I'm a little new when it comes to proof writing and was wondering if someone could help me check if my proof to the following theorem is a valid one:
Theorem: Suppose $\mathbb{F}$ and $\mathbb{G}$ are nonempty families of sets and every element of $\mathbb{F}$ is a subset of every element of $\mathbb{G}$. Then $\cup \mathbb{F} \subseteq \cap \mathbb{G}$.
Here's my proof:
Suppose $\mathbb{F}$ and $\mathbb{G}$ are nonempty families of sets, and every element of $\mathbb{F}$ is a subset of every element of $\mathbb{G}$. Now suppose $x \in \cup \mathbb{F}$. Then there is some set $A$ such that $A \in \mathbb{F}$ and $x \in A$. Since every element of $\mathbb{F}$ is a subset of every element of $\mathbb{G}$, it follows that $A \subseteq \cap \mathbb{G}$. Since $x \in A$, then $x \subseteq \cap \mathbb{G}$. But $x$ was an arbitrary element in $\cup \mathbb{F}$, so $\cup \mathbb{F} \subseteq \cap \mathbb{G}$.
Comments:
I feel uneasy about the statement “since every element of $\mathbb{F}$ is a subset of every element of $\mathbb{G}$, it follows that $A \subseteq \cap \mathbb{G}$.” Is this a valid logical deduction?
Thanks in advance for the help! Sorry if this question seems kind of simple — I just want to make sure my thought process is correct.

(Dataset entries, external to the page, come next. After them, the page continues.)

(** The body of the loop for one line: the entry it adds, if any. *)
Definition parse_line (str_in : list byte) : option (list byte * list byte) :=
  match str_in with
  | [] => None
  | _ =>
      let s := conf_trim str_in in
      match s with
      | [] => None
      | c :: _ =>
          if byte_eqb c hash_sign then None
          else
            match str_find [equals_sign] s 0 with
            | None => None
            | Some pos =>
                if (pos =? 0)%nat || (pos =? length s - 1)%nat then None
                else Some (conf_trim (take pos s), conf_trim (drop (pos + 1) s))
            end
      end
  end.

(** [getline] until the end of the file. *)
Fixpoint getlines (s : list byte) : list (list byte) :=
  match s with
  | [] => []
  | c :: s' =>
      if byte_eqb c newline then [] :: getlines s'
      else match getlines s' with
           | l :: ls => (c :: l) :: ls
           | [] => [[c]]
           end
  end.

Definition add_line (m : gmap (list byte) (list byte)) (line : list byte) : gmap (list byte) (list byte) :=
  match parse_line line with
  | Some (key, value) => <[key := value]> m
  | None => m
  end.

Definition load (file : list byte) : gmap (list byte) (list byte) := foldl add_line ∅ (getlines file).

Section Class.

Context (confCheck : Config -> Z -> bool).

Definition init (confFile : list byte) (file : option (list byte)) (mtime : Z) (c : Config) : bool * Config :=
  let newIdx := if mIdx c =? 0 then 1 else 0 in
  let c1 := set_fn confFile c in
  match file with
  | None => (false, c1)
  | Some contents =>
      let c2 := set_conf_map newIdx (load contents) c1 in
      if confCheck c2 newIdx then
        (true, mkConfig (mConfFn c2) newIdx (mRecheckThread c2) (mConfRecheckKey c2) (mKeepCheck c2) mtime
                 (mConfMap0 c2) (mConfMap1 c2))
      else (false, c2)
  end.

(** The base class accepts everything. *)
Definition base_confCheck (c : Config) (newIdx : Z) : bool := true.

(** ** Lookups *)

Definition getConfStr (key : list byte) (c : Config) : outcome (option (list byte)) :=
  if mIdx c =? -1 then Ok None
  else m ← conf_map (mIdx c) c; Ok (m !! key).
Lemma fires_frame alloc user ps : forall q log, Forall (fun p => exists t, heap q !! p = Some t /\ only_ticks user t) ps ->
  exists q' log', foldM (fire alloc user) (q, log) ps = Ok (q', log') /\ heap q' = heap q /\ queue_ q' = queue_ q /\ armed q' = armed q.
Proof.
  induction ps as [|p ps IH]; intros q log Hps; cbn [foldM]; [by exists q, log|]. apply Forall_cons in Hps as [(t & Ht & Ho) Hps].
  unfold fire at 2, deref. cbn [fst snd]. rewrite Ht. cbn [mbind outcome_bind].
  set (q1 := set_ids (delete (id t) (idtotimers_ q)) q).
  assert (exists q2 log2, DoFunctor alloc user t (q1, log) = Ok (q2, log2) /\ heap q2 = heap q /\ queue_ q2 = queue_ q /\ armed q2 = armed q) as (q2 & log2 & -> & Hh & Hq & Ha).
  { unfold DoFunctor. destruct (callback_ t) as [f|] eqn:Ef; [|by exists q1, log]. cbn [fst snd].
    destruct (ticks_frame alloc (user f) q1) as (q2 & E & ? & ? & ?); [intros a Hin; by eapply Ho|]. rewrite E. by exists q2, (log ++ [(id t, f)]). }
  cbn. destruct (IH q2 log2) as (q' & log' & -> & Hh' & Hq' & Ha'); [by rewrite Hh|]. exists q', log'. split_and!; congruence.
Qed.

Lemma resets_delete ps : forall q, NoDup ps -> Forall (fun p => exists t, heap q !! p = Some t /\ repeat_ t = false) ps ->
  exists q', ResetTimers ps q = Ok q' /\ queue_ q' = queue_ q /\ armed q' = armed q.
Proof.
  unfold ResetTimers. induction ps as [|p ps IH]; intros q Hnd Hps; cbn [foldM]; [by exists q|].
  apply Forall_cons in Hps as [(t & Ht & Hr) Hps]. apply NoDup_cons in Hnd as [Hp Hnd].
  unfold reset_one at 2, delete_timer, deref. rewrite Ht. cbn [mbind outcome_bind]. rewrite Hr. cbn.
  destruct (IH (set_heap (delete p (heap q)) q)) as (q' & -> & ? & ?); [done| |by exists q'].
  rewrite Forall_forall in Hps |- *. intros x Hx. cbn. rewrite lookup_delete_ne; [by apply Hps|]. intros ->. done.
Qed.

(** When the timerfd fires and every due timer is a one-shot whose
    callback adds none, [HandleRead] leaves the timerfd disarmed, whatever is
    still queued: the timers that are due later stay in the queue and nothing
    is armed to run them. *)
Lemma reactor_timers_stall alloc user q :
  timers_inv [] [] q -> Forall (fun t => repeat_ t = false /\ only_ticks user t) (timers_of q (due q)) ->
  exists called q', HandleRead alloc user true q = Ok (called, q') /\ armed q' = None /\
    entries (queue_ q') = filter (fun e => clock q < e.1) (entries (queue_ q)).
Proof.
  intros Hinv Hone. unfold HandleRead. cbn [set_armed clock queue_].
  destruct (take_expired (clock q) (queue_ q)) as [expired rest] eqn:Et.
  pose proof (take_expired_due _ _ _ _ (inv_sorted _ _ _ Hinv) Et) as Ed. change (expired = due q) in Ed.
  destruct (inv_take q expired rest Hinv Et) as [Hinv1 Hnd]. rewrite Forall_forall in Hone.
  assert (Forall (fun p => exists t, heap q !! p = Some t /\ repeat_ t = false /\ only_ticks user t) expired) as Hall.
  { rewrite Forall_forall. intros p Hp. destruct (proj2 (inv_heap _ _ _ Hinv1 p) (or_intror Hp)) as [t Ht].
    exists t. split; [done|]. apply Hone. rewrite <- Ed. by eapply timers_of_in. }
  destruct (fires_frame alloc user expired (set_queue rest (set_armed None q)) []) as (q1 & called & -> & Hh & Hq & Ha).
  { eapply Forall_impl; [exact Hall|]. intros p (t & ? & _ & ?). by exists t. }
  cbn [mbind outcome_bind]. destruct (resets_delete expired q1) as (q2 & -> & Hq2 & Ha2); [done| |].
  { rewrite Hh. eapply Forall_impl; [exact Hall|]. intros p (t & ? & ? & _). by exists t. }
  cbn [mbind outcome_bind]. exists called, q2. split_and!; [done|by rewrite Ha2, Ha|]. rewrite Hq2, Hq. cbn.
  symmetry. eapply take_expired_rest; [apply (inv_sorted _ _ _ Hinv)|done].
Qed.

Definition stalling_queue : TimerQueue :=
  match foldM (timer_exec next_address (fun _ => [])) (TimerQueue_ctor 0, [])
          [LAction (AAdd (Some 7) 1000000 0); LAction (AAdd None 2000000 0); LAction (ATick 1000000)] with
  | Ok s => s.1
  | Fail _ => TimerQueue_ctor 0
  end.

Lemma reactor_timers_stall_witness :
  exists q', HandleRead next_address (fun _ => []) true stalling_queue = Ok ([(1, 7)], q') /\ armed q' = None /\
    entries (queue_ q') = [(2000000, 2)].
Proof.
  destruct (reactor_timers_stall next_address (fun _ => []) stalling_queue) as (called & q' & H1 & H2 & H3).
  - pose proof (run_safe_ok next_address (fun _ => []) next_address_fresh
      [LAction (AAdd (Some 7) 1000000 0); LAction (AAdd None 2000000 0); LAction (ATick 1000000)] (TimerQueue_ctor 0, []) (timers_inv_ctor 0)) as H.
    apply H. cbn [run_safe]. repeat (split; [done|intros ? _]). done.
  - vm_compute. constructor; [|constructor]. split; [reflexivity|]. intros f a _ H. inversion H.
  - exists q'. assert (called = [(1, 7)]) as -> by (vm_compute in H1; by injection H1 as <- _). split; [exact H1|]. split; [exact H2|]. rewrite H3. vm_compute. reflexivity.
Defined.

(** Two timers of the same time; the first one's callback removes the second. *)
Lemma remove_coexpired_faults :
  foldM (timer_exec next_address (fun _ => [ARemove 2])) (TimerQueue_ctor 0, [])
    [LAction (AAdd (Some 0) 10 0); LAction (AAdd None 10 0); LAction (ATick 10); LHandleRead true] = Fail UseAfterFree.
Proof. vm_compute. reflexivity. Qed.

(** A repeating timer that removes itself in its callback goes on. *)
Lemma remove_itself_ignored :
  exists q, foldM (timer_exec next_address (fun _ => [ARemove 1])) (TimerQueue_ctor 0, [])
    [LAction (AAdd (Some 0) 10 3); LAction (ATick 10); LHandleRead true] = Ok (q, [(1, 0)]) /\ entries (queue_ q) = [(3000010, 1)].
Proof. eexists. split; [vm_compute; reflexivity|vm_compute; reflexivity]. Qed.
(* ===== verification/RefPtr.v ===== *)
(** * Reference-counted pointers: src/common/RefPtr.h

    [Object] keeps the count, [RefPtr] the pointer. Each thread owns its
    [RefPtr]s and runs the member functions one access at a time: the
    interlocked [ref] and the decrement of [unref] are atomic, and the
    [delete] that follows a decrement to zero is a step of its own. A
    reference reaches another thread by a [RefPtr] constructed for it. Objects
    are numbered in the order of their allocation. *)

From stdpp Require Import gmap.
From S2P Require Import Prelude.

(** ** Threads, pointers, objects *)

(** What follows [rep->ref()]: the constructor leaves the new [RefPtr] to
    thread [t]; [bind] goes on with [setNull] of [d]. *)
Inductive after_ref : Set := KCtor (t : nat) | KBind (d : nat).

(** What follows [setNull]: nothing, or the last line of [bind]. *)
Inductive after_null : Set := KDone | KStore (d : nat) (rep : option nat).

(** The next access. [Ref src a k] increments the count of [a], which was read
    in the thread's own [RefPtr] [src], or was just allocated. *)
Inductive place : Set :=
| Idle
| Ref (src : option nat) (a : nat) (k : after_ref)
| SetNull (d : nat) (k : after_null)
| Unref (p : nat) (k : after_null)
| Delete (p : nat) (k : after_null)
| Store (d : nat) (rep : option nat).

(** [pReps]: the [pRep] of each [RefPtr] of the thread; a destroyed one is
    null and not used again. *)
Record Thread : Type := mkThread { pReps : list (option nat); pc : place }.

(** [m_nRefCount] maps the objects that are not deleted to their counts. *)
Record Memory : Type := mkMemory { m_nRefCount : gmap nat Z; next_object : nat; threads : list Thread }.

Definition no_objects (n : nat) : Memory := mkMemory ∅ 0 (replicate n (mkThread [] Idle)).

Definition goto (i : nat) (th : Thread) (s : Memory) : Memory :=
  mkMemory (m_nRefCount s) (next_object s) (<[i := th]> (threads s)).
Definition set_counts (m : gmap nat Z) (s : Memory) : Memory := mkMemory m (next_object s) (threads s).

(** [new T]: an [Object] with count 0. *)
Definition Object_new (s : Memory) : nat * Memory :=
  (next_object s, mkMemory (<[next_object s := 0]> (m_nRefCount s)) (S (next_object s)) (threads s)).

(** [Object::ref] and the decrement of [Object::unref]: [None] is an access to
    a deleted object. *)
Definition Object_ref (a : nat) (s : Memory) : option Memory :=
  match m_nRefCount s !! a with
  | None => None
  | Some c => Some (set_counts (<[a := c + 1]> (m_nRefCount s)) s)
  end.
Definition Object_dec (a : nat) (s : Memory) : option (Z * Memory) :=
  match m_nRefCount s !! a with
  | None => None
  | Some c => Some (c - 1, set_counts (<[a := c - 1]> (m_nRefCount s)) s)
  end.
Definition Object_delete (a : nat) (s : Memory) : option Memory :=
  match m_nRefCount s !! a with
  | None => None
  | Some _ => Some (set_counts (delete a (m_nRefCount s)) s)
  end.

(** ** The member functions *)

(** The calls a thread makes. [cast]: the [dynamic_cast] of the templates for
    another [U] succeeds. *)
Inductive call : Set :=
| CtorNew (t : nat)
| CtorCopy (v t : nat) (cast : bool)
| Assign (d v : nat) (cast : bool)
| AssignNew (d : nat)
| Reset (d : nat)
| Destroy (d : nat)
| Swap (d e : nat).

Definition dynamic_cast (cast : bool) (p : option nat) : option nat := if cast then p else None.

(** The constructed [RefPtr] belongs to thread [t]. *)
Definition hand_over (t : nat) (p : option nat) (s : Memory) : Memory :=
  match threads s !! t with
  | Some th => goto t (mkThread (pReps th ++ [p]) (pc th)) s
  | None => s
  end.

(** [RefPtr(rep)] and the copy constructors. *)
Definition RefPtr_ctor (i : nat) (th : Thread) (src rep : option nat) (t : nat) (s : Memory) : Memory :=
  match rep with
  | Some a => goto i (mkThread (pReps th) (Ref src a (KCtor t))) s
  | None => hand_over t None s
  end.

(** [bind(rep)] up to its [ref]. *)
Definition bind (i : nat) (th : Thread) (src rep : option nat) (d : nat) (s : Memory) : Memory :=
  match rep with
  | Some a => goto i (mkThread (pReps th) (Ref src a (KBind d))) s
  | None => goto i (mkThread (pReps th) (SetNull d (KStore d None))) s
  end.

(** A thread between calls. A call on a [RefPtr] it does not have is none. *)
Definition call_step (i : nat) (th : Thread) (c : call) (s : Memory) : Memory :=
  match c with
  | CtorNew t =>
      if (t <? length (threads s))%nat then let '(a, s) := Object_new s in RefPtr_ctor i th None (Some a) t s else s
  | CtorCopy v t cast =>
      match pReps th !! v with
      | Some p => if (t <? length (threads s))%nat then RefPtr_ctor i th (Some v) (dynamic_cast cast p) t s else s
      | None => s
      end
  | Assign d v cast =>
      match pReps th !! v, pReps th !! d with
      | Some p, Some _ => bind i th (Some v) (dynamic_cast cast p) d s
      | _, _ => s
      end
  | AssignNew d =>
      match pReps th !! d with
      | Some _ => let '(a, s) := Object_new s in bind i th None (Some a) d s
      | None => s
      end
  | Reset d => match pReps th !! d with Some _ => bind i th None None d s | None => s end
  | Destroy d => match pReps th !! d with Some _ => goto i (mkThread (pReps th) (SetNull d KDone)) s | None => s end
  | Swap d e =>
      match pReps th !! d, pReps th !! e with
      | Some p, Some q => goto i (mkThread (<[e := p]> (<[d := q]> (pReps th))) Idle) s
      | _, _ => s
      end
  end.

(** After [setNull]. *)
Definition resume (k : after_null) : place :=
  match k with KDone => Idle | KStore d rep => Store d rep end.

(** The next access of a running call. *)
Definition run_step (i : nat) (th : Thread) (s : Memory) : option Memory :=
  match pc th with
  | Idle => Some s
  | Ref src a k =>
      match Object_ref a s with
      | None => None
      | Some s =>
          Some (match k with
                | KCtor t => hand_over t (Some a) (goto i (mkThread (pReps th) Idle) s)
                | KBind d => goto i (mkThread (pReps th) (SetNull d (KStore d (Some a)))) s
                end)
      end
  | SetNull d k =>
      match pReps th !! d with
      | Some (Some p) => Some (goto i (mkThread (<[d := None]> (pReps th)) (Unref p k)) s)
      | _ => Some (goto i (mkThread (pReps th) (resume k)) s)
      end
  | Unref p k =>
      match Object_dec p s with
      | None => None
      | Some (c, s) => Some (goto i (mkThread (pReps th) (if c <=? 0 then Delete p k else resume k)) s)
      end
  | Delete p k =>
      match Object_delete p s with
      | None => None
      | Some s => Some (goto i (mkThread (pReps th) (resume k)) s)
      end
  | Store d rep => Some (goto i (mkThread (<[d := rep]> (pReps th)) Idle) s)
  end.

Definition refptr_step (s : Memory) (l : nat * call) : option Memory :=
  match threads s !! l.1 with
  | None => Some s
  | Some th => match pc th with Idle => Some (call_step l.1 th l.2 s) | _ => run_step l.1 th s end
  end.

Fixpoint refptr_run (s : Memory) (ls : list (nat * call)) : option Memory :=
  match ls with
  | [] => Some s
  | l :: ls' => match refptr_step s l with None => None | Some s' => refptr_run s' ls' end
  end.

(** ** What the pointers guarantee

    The count of an object is the number of references to it: the [RefPtr]s
    that point to it and the ones in flight in a [bind] or a [setNull]. *)

(** ** Sums over threads *)

Fixpoint zsum {A} (f : A -> Z) (l : list A) : Z :=
  match l with
  | [] => 0
  | x :: l' => f x + zsum f l'
  end.

Lemma zsum_app {A} (f : A -> Z) l1 l2 : zsum f (l1 ++ l2) = zsum f l1 + zsum f l2.
Proof. induction l1 as [|x l1 IH]; cbn; [done|]. rewrite IH. lia. Qed.
(* ===== verification/ThreadLoopSpec.v ===== *)
(** * The libevent loop with a pipe: what it runs

    Functors posted by other threads or by functors run once each, in the
    order of the queue, and the loop is woken for them. *)

From S2P Require Import Prelude ThreadLoop.

Section Spec.
Context {A : Type}.

(** The work of a functor: its own, then that of what it runs at once. *)
Fixpoint works (f : functor A) : list A :=
  match f with
  | User a acts => a :: (fix go (l : list (action A)) : list A := match l with [] => [] | x :: l' => act_works x ++ go l' end) acts
  | FStopInLoop => []
  end
with act_works (x : action A) : list A :=
  match x with
  | ARunInLoop f => works f
  | AQueueInLoop _ => []
  end.

Lemma works_User a acts : works (User a acts) = a :: concat (map act_works acts).
Proof. cbn [works]. f_equal. induction acts as [|x l IH]; [done|]. cbn. by rewrite IH. Qed.

Lemma no_stop_User (a : A) acts : no_stop (User a acts) = forallb no_stop_act acts.
Proof. cbn [no_stop]. induction acts as [|x l IH]; [done|]. cbn. by rewrite IH. Qed.

Lemma fsize_User (a : A) acts : fsize (User a acts) = S (total (map asize acts)).
Proof. cbn [fsize]. f_equal. induction acts as [|x l IH]; [done|]. cbn. by rewrite IH. Qed.

Lemma total_app l1 l2 : total (l1 ++ l2) = (total l1 + total l2)%nat.
Proof. induction l1 as [|x l1 IH]; cbn; [done|]. rewrite IH. lia. Qed.

Lemma total_code (acts : list (action A)) : total (map isize (concat (map act_code acts))) = total (map asize acts).
Proof. induction acts as [|[f|f] l IH]; cbn; [done|lia|lia]. Qed.

(** ** The shape of the loop's code *)

(** [pre]: a push whose [Notify] is next; [acts]: the rest of the current
    functor; [b]: the rest of the batch. *)
Definition body (pre : list (instr A)) (acts : list (action A)) (b : list (functor A)) : list (instr A) :=
  pre ++ concat (map act_code acts) ++ map IRun b ++ [IEnd].

Inductive shape : EventLoop A -> list (instr A) -> list (action A) -> list (functor A) -> Prop :=
| ShIdle s : code s = [] -> shape s [] [] []
| ShWoken s : code s = DoPendingFunctors -> shape s [] [] []
| ShSwap s : calling_pending_functors_ s = true -> code s = [ISwap; IEnd] -> shape s [] [] []
| ShBody s pre acts b : calling_pending_functors_ s = true -> code s = body pre acts b ->
    pre = [] \/ pre = [INotifyIf] -> forallb no_stop_act acts = true -> Forall (fun f => no_stop f = true) b -> shape s pre acts b.
(** A URI printed from a path without a question mark and parameters
    whose keys have neither ampersand nor equals sign, and whose values have
    no ampersand, is read back exactly: the URL is the path, and the
    parameters are the map of the printed ones, a later one winning. *)
Lemma uri_roundtrip path kvs c : question ∉ path -> Forall param_ok kvs ->
  url_ (ParseUri (print_uri path kvs) c) = path
  /\ params_map_ (ParseUri (print_uri path kvs) c) = params_of kvs (params_map_ c)
  /\ forall name, GetParamValue name (ParseUri (print_uri path kvs) c) = default [] (params_of kvs (params_map_ c) !! name).
Proof.
  intros Hp Hok. assert (params_map_ (ParseUri (print_uri path kvs) c) = params_of kvs (params_map_ c)
    /\ url_ (ParseUri (print_uri path kvs) c) = path) as [Hm Hu].
  { unfold ParseUri, print_uri. pose proof (str_find_char question [] path (print_query kvs) Hp) as E. cbn [app length Nat.add] in E. rewrite E.
    cbn [params_map_ url_]. rewrite take_app_length. split; [|done].
    replace (path ++ question :: print_query kvs) with ((path ++ [question]) ++ print_query kvs) by (by rewrite <- app_assoc).
    replace (length path + 1)%nat with (length (path ++ [question])) by (rewrite length_app; cbn; lia).
    destruct kvs as [|kv kvs]; [|apply parse_print; [done|done|rewrite !length_app; pose proof (query_long (kv :: kvs)); lia]].
    cbn [print_query]. rewrite app_nil_r. cbn [parse_params]. pose proof (str_find_char_none ampersand (path ++ [question]) []) as En.
    rewrite app_nil_r in En. rewrite En by apply not_elem_of_nil. by rewrite Nat.eqb_refl. }
  split; [done|]. split; [done|]. intros name. unfold GetParamValue. by rewrite Hm.
Qed.

(** /a?k=1&k=2&x=b=c *)
Lemma uri_roundtrip_witness :
  let kvs := [([Byte.x6b], [Byte.x31]); ([Byte.x6b], [Byte.x32]); ([Byte.x78], [Byte.x62; Byte.x3d; Byte.x63])] in
  url_ (ParseUri (print_uri [Byte.x2f; Byte.x61] kvs) (HttpContext_ctor 0)) = [Byte.x2f; Byte.x61]
  /\ GetParamValue [Byte.x6b] (ParseUri (print_uri [Byte.x2f; Byte.x61] kvs) (HttpContext_ctor 0)) = [Byte.x32].
Proof.
  cbn zeta. set (kvs := [([Byte.x6b], [Byte.x31]); ([Byte.x6b], [Byte.x32]); ([Byte.x78], [Byte.x62; Byte.x3d; Byte.x63])]).
  assert (question ∉ [Byte.x2f; Byte.x61]) as Hp by (refine (bool_decide_unpack _ _); vm_compute; exact I).
  assert (Forall param_ok kvs) as Hok.
  { repeat apply Forall_cons_2; [..|apply Forall_nil_2]; unfold param_ok; cbn [fst snd];
      (split; [|split]); refine (bool_decide_unpack _ _); vm_compute; exact I. }
  destruct (uri_roundtrip _ kvs (HttpContext_ctor 0) Hp Hok) as (H1 & _ & H2). split; [exact H1|]. rewrite H2. reflexivity.
Defined.

(** A segment without an equals sign takes the next one's: [/p?a&b=c] gives a
    parameter [a&b]. *)
Lemma bare_param_swallows :
  GetParamValue [Byte.x61; Byte.x26; Byte.x62] (ParseUri [Byte.x2f; Byte.x70; Byte.x3f; Byte.x61; Byte.x26; Byte.x62; Byte.x3d; Byte.x63] (HttpContext_ctor 0)) = [Byte.x63].
Proof. vm_compute. reflexivity. Qed.

(** Without a question mark the path itself is searched: [/a=b] has a
    parameter [/a]. *)
Lemma path_param : GetParamValue [Byte.x2f; Byte.x61] (ParseUri [Byte.x2f; Byte.x61; Byte.x3d; Byte.x62] (HttpContext_ctor 0)) = [Byte.x62].
Proof. vm_compute. reflexivity. Qed.

(** ** The body *)

(** The last byte of the array, which no chunk reaches, is a NUL. *)
Definition stack_ok (stack : nat -> list byte) : Prop := forall i, length (stack i) = 128%nat /\ stack i !! 127%nat = Some Byte.x00.

Lemma array_string_ok s : Byte.x00 ∈ s -> exists t, array_string s = Ok t.
Proof.
  induction s as [|b s IH]; intros Hs; [by apply not_elem_of_nil in Hs|]. cbn [array_string].
  destruct (byte_eqb b Byte.x00) eqn:E; [by eexists|]. apply elem_of_cons in Hs as [<-|Hs]; [done|].
  destruct (IH Hs) as [t ->]. by eexists.
Qed.

Lemma array_string_app s r t : Byte.x00 ∉ s -> array_string (s ++ r) = Ok t -> take (length s) t = s.
Proof.
  revert t. induction s as [|b s IH]; intros t Hs; [done|]. cbn [app array_string length].
  assert (byte_eqb b Byte.x00 = false) as -> by (apply not_true_iff_false; rewrite byte_eqb_eq; set_solver).
  destruct (array_string (s ++ r)) as [t'|] eqn:E; cbn [mbind outcome_bind]; [|done]. intros [= <-]. cbn. f_equal. apply IH; [set_solver|done].
Qed.

(** One turn of the loop. *)
Lemma chunk_ok stack i buf : stack_ok stack -> exists t, array_string (take 127 buf ++ drop (length (take 127 buf)) (stack i)) = Ok t.
Proof.
  intros Hst. apply array_string_ok. destruct (Hst i) as [Hl H0]. apply elem_of_app. right.
  assert (length (take 127 buf) <= 127)%nat as Hle by (rewrite length_take; lia).
  apply (list_elem_of_lookup_2 _ (127 - length (take 127 buf))). rewrite lookup_drop. by replace (_ + _)%nat with 127%nat by lia.
Qed.

Lemma read_body_ok stack fuel : stack_ok stack -> forall i buf body, exists b, read_body stack fuel i buf body = Ok b.
Proof.
  intros Hst. induction fuel as [|fuel IH]; intros i buf body; cbn [read_body]; [by eexists|].
  destruct buf as [|x buf]; [by eexists|]. cbv zeta. destruct (chunk_ok stack i (x :: buf) Hst) as [t ->]. cbn [mbind outcome_bind]. apply IH.
Qed.

Lemma read_body_exact stack fuel : stack_ok stack -> forall i buf body, (length buf <= fuel)%nat -> Byte.x00 ∉ buf ->
  read_body stack (S fuel) i buf body = Ok (body ++ buf).
Proof.
  intros Hst. induction fuel as [|fuel IH]; intros i buf body Hl H0.
  - destruct buf; [|cbn in Hl; lia]. cbn. by rewrite app_nil_r.
  - destruct buf as [|b buf]; [cbn; by rewrite app_nil_r|]. set (l := b :: buf) in *.
    change (read_body stack (S (S fuel)) i l body) with
      (s ← array_string (take 127 l ++ drop (length (take 127 l)) (stack i));
       read_body stack (S fuel) (S i) (drop 127 l) (body ++ take (length (take 127 l)) s)).
    destruct (chunk_ok stack i l Hst) as [t Et]. rewrite Et. cbn [mbind outcome_bind].
    rewrite (array_string_app _ _ t ltac:(intros Hin; apply H0; by apply (subseteq_take 127)) Et).
    rewrite IH; [rewrite <- app_assoc; do 2 f_equal; apply take_drop| |].
    + rewrite length_drop. subst l. cbn in *. lia.
    + intros Hin. apply H0. by apply (subseteq_drop 127).
Qed.

Lemma Init_ok stack uri headers buf c : stack_ok stack -> exists c', Init stack uri headers buf c = Ok c'.
Proof. intros Hst. unfold Init. destruct (read_body_ok stack (S (length buf)) Hst 0 buf (body_ (ParseUri uri (read_headers headers c)))) as [b ->]. by eexists. Qed.

(** The context of a request: its body is the input buffer, when that has
    no NUL byte and the array on the stack ends with one; the headers are those
    of the request, a later one winning; and the URI is read as [ParseUri]
    reads it. *)
Lemma context_exact stack uri headers buf r : stack_ok stack -> Byte.x00 ∉ buf ->
  exists c, Init stack uri headers buf (HttpContext_ctor r) = Ok c /\
  body_ c = buf /\ request_ c = r /\ headers_map_ c = params_of headers ∅ /\ url_ c = url_ (ParseUri uri (HttpContext_ctor r)).
Proof.
  intros Hst H0. unfold Init. assert (body_ (ParseUri uri (read_headers headers (HttpContext_ctor r))) = []) as ->
    by (unfold ParseUri; by destruct (str_find [question] uri 0)).
  rewrite read_body_exact by (done || lia). cbn [mbind outcome_bind app]. eexists. split; [done|]. cbn [body_ request_ headers_map_ url_].
  unfold ParseUri, read_headers. by destruct (str_find [question] uri 0).
Qed.

(** A stack of zeros. *)
Definition zero_stack (i : nat) : list byte := replicate 128 Byte.x00.
Lemma zero_stack_ok : stack_ok zero_stack.
Proof. done. Qed.

Lemma context_exact_witness : exists c, Init zero_stack [Byte.x2f] [] [Byte.x61; Byte.x62] (HttpContext_ctor 3) = Ok c /\ body_ c = [Byte.x61; Byte.x62].
Proof.
  destruct (context_exact zero_stack [Byte.x2f] [] [Byte.x61; Byte.x62] 3 zero_stack_ok) as (c & E & Hb & _).
  - refine (bool_decide_unpack _ _). vm_compute. exact I.
  - exists c. split; [exact E|exact Hb].
Defined.

(** A NUL byte hides the rest of its chunk. *)
Lemma nul_truncates_body : body_ <$> (match Init zero_stack [Byte.x2f] [] [Byte.x61; Byte.x00; Byte.x62] (HttpContext_ctor 0) with Ok c => Some c | Fail _ => None end)
  = Some [Byte.x61].
Proof. vm_compute. reflexivity. Qed.

(** On a stack without a NUL in the array, a body is read past its end. *)
Lemma body_reads_past_array : Init (fun _ => replicate 128 Byte.x61) [Byte.x2f] [] [Byte.x61] (HttpContext_ctor 0) = Fail OutOfBounds.
Proof. vm_compute. reflexivity. Qed.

The deduction can become valid and can be treated more formally (and that may also mean with less feelings of unease) as soon as we introduce a definition of the $\bigcap$ symbol, which ought to be in class-builder notation $$\bigcap \Bbb G:=\{\,x\mid \forall y\colon (y\in \Bbb G\to x\in y)\,\} $$ i.e., $$\tag1 x\in\bigcap \Bbb G\iff \forall y\colon (y\in \Bbb G\to x\in y)$$ in analogy to $$\tag2x\in\bigcup \Bbb F\iff \exists y\colon (y\in\Bbb F\land x\in y). $$ We are given that $$\tag3 \forall x\colon(x\in \Bbb F\to \forall y\colon (y\in\Bbb G\to x\subseteq y)),$$ i.e., $$\tag4 \forall x\colon(x\in \Bbb F\to \forall y\colon (y\in\Bbb G\to \forall z\colon (z\in x\to z\in y))).$$ Now let $x\in\bigcup \Bbb F$. By $(2)$ there exists $y$ such that $x\in y$ and $y\in \Bbb F$. Then $(4)$ tells us that $\forall y'\colon (y'\in\Bbb G\to \forall z\colon (z\in y\to z\in y'))$. In particular, $\forall y'\colon (y'\in\Bbb G\to (x\in y\to x\in y'))$ and, as we do have $x\in y$, $$\forall y'\colon (y'\in\Bbb G\to x\in y').$$ According to $(1)$, this means $x\in \bigcap \Bbb G$, as desired.